- Ratheh Location in Uttar Pradesh, India
- Coordinates: 27°02′11″N 79°19′53″E﻿ / ﻿27.03628°N 79.33152°E
- Country: India
- State: Uttar Pradesh
- District: Mainpuri
- Tehsil: Bhongaon

Area
- • Total: 10.648 km^{2} (4.111 sq mi)

Population (2011)
- • Total: 5,193
- • Density: 487.7/km^{2} (1,263/sq mi)
- Time zone: UTC+5:30 (IST)

= Ratheh =

Village in Uttar Pradesh, India

Ratheh, also spelled Rathe, is a village in Kishni block of Mainpuri district, Uttar Pradesh. As of 2011, it has a total population of 5,193, in 933 households.

== Demographics ==
As of 2011, Ratheh had a population of 5,193, in 933 households. This population was 54.5% male (2,831) and 45.5% female (2,362). The 0-6 age group numbered 769 (414 male and 355 female), or 14.8% of the total population. 820 residents were members of Scheduled Castes, or 15.8% of the total.

The 1981 census recorded Ratheh as having a population of 3,354 people, in 569 households.

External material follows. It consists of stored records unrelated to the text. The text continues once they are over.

(** ** Frames that share a datagram *)

(** X30.  The frames of one datagram are handed out one after the other:
    when [nl_get_reply] has returned a frame and the bytes behind it, up to
    the end of what was received, hold a complete frame with the sequence
    number of the request, the next call returns that frame, at the aligned
    end of the first, without another [recvmsg] and without a line in the
    log. *)
Theorem nl_get_reply_next_frame (fuel fuel' : nat) (st st2 : nl_state)
  (h : Z) :
  nl_get_reply fuel st = (Ok h, st2) ->
  let h' := h + NLMSG_ALIGN (nlmsg_len (nl_rx_buffer st2) h) in
  NLMSG_OK (nl_rx_buffer st2) h' (nl_last_size st2) = true ->
  nlmsg_seq (nl_rx_buffer st2) h' = nl_sync_seq st ->
  exists st3 : nl_state,
    nl_get_reply (S fuel') st2 = (Ok h', st3)
    /\ sk_inbox st3 = sk_inbox st2
    /\ trace st3 = trace st2
    /\ nl_rx_buffer st3 = nl_rx_buffer st2
    /\ nl_last_hdr st3
       = Some (h' + NLMSG_ALIGN (nlmsg_len (nl_rx_buffer st2) h')).
Proof.
  intros Hrun h' Hok Hseq.
  apply nl_get_reply_returns in Hrun as (H1 & _ & _ & _ & _ & H6 & _).
  fold h' in H6.
  assert (Hseq' : (nlmsg_seq (nl_rx_buffer st2) h' =? nl_sync_seq st2) = true)
    by (apply Z.eqb_eq; congruence).
  cbn [nl_get_reply]. rewrite H6.
  unfold nl_reply_step. rewrite H6. unfold default. cbn [from_option id].
  rewrite Hok, Hseq'. cbn [negb NLMSG_NEXT].
  eexists. split; [reflexivity |].
  repeat split.
Qed.

Lemma nl_get_reply_next_frame_witness :
  let r1 := nl_get_reply 1 two_replies in
  let r2 := nl_get_reply 1 r1.2 in
  nl_get_reply 1 two_replies = (Ok 0, r1.2)
  /\ NLMSG_OK (nl_rx_buffer r1.2) 16 (nl_last_size r1.2) = true
  /\ nlmsg_seq (nl_rx_buffer r1.2) 16 = nl_sync_seq two_replies
  /\ r2.1 = Ok 16
  /\ sk_inbox r2.2 = [] /\ trace r2.2 = [].
Proof.
  intros r1 r2.
  assert (H1 : nl_get_reply 1 two_replies = (Ok 0, r1.2))
    by (vm_compute; reflexivity).
  assert (H2 : NLMSG_OK (nl_rx_buffer r1.2) 16 (nl_last_size r1.2) = true)
    by (vm_compute; reflexivity).
  assert (H3 : nlmsg_seq (nl_rx_buffer r1.2) 16 = nl_sync_seq two_replies)
    by (vm_compute; reflexivity).
  split; [exact H1 | split; [exact H2 | split; [exact H3 |]]].
  destruct (nl_get_reply_next_frame 1 0 two_replies r1.2 0 H1 H2 H3)
    as (st3 & E1 & E2 & E3 & _).
  subst r2. rewrite E1. cbn [fst snd]. rewrite E2, E3.
  vm_compute. auto.
Defined.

The 1961 census recorded Ratheh as comprising 15 hamlets, with a total population of 2,094 people (1,169 male and 925 female), in 395 households and 299 physical houses. The area of the village was given as 2,631 acres.

== Infrastructure ==
As of 2011, Ratheh had 1 primary school; it did not have any healthcare facilities. Drinking water was provided by tap, well, hand pump, and tube well; there were no public toilets. The village had a post office and public library, as well as at least some access to electricity for all purposes. Streets were made of both kachcha and pakka materials.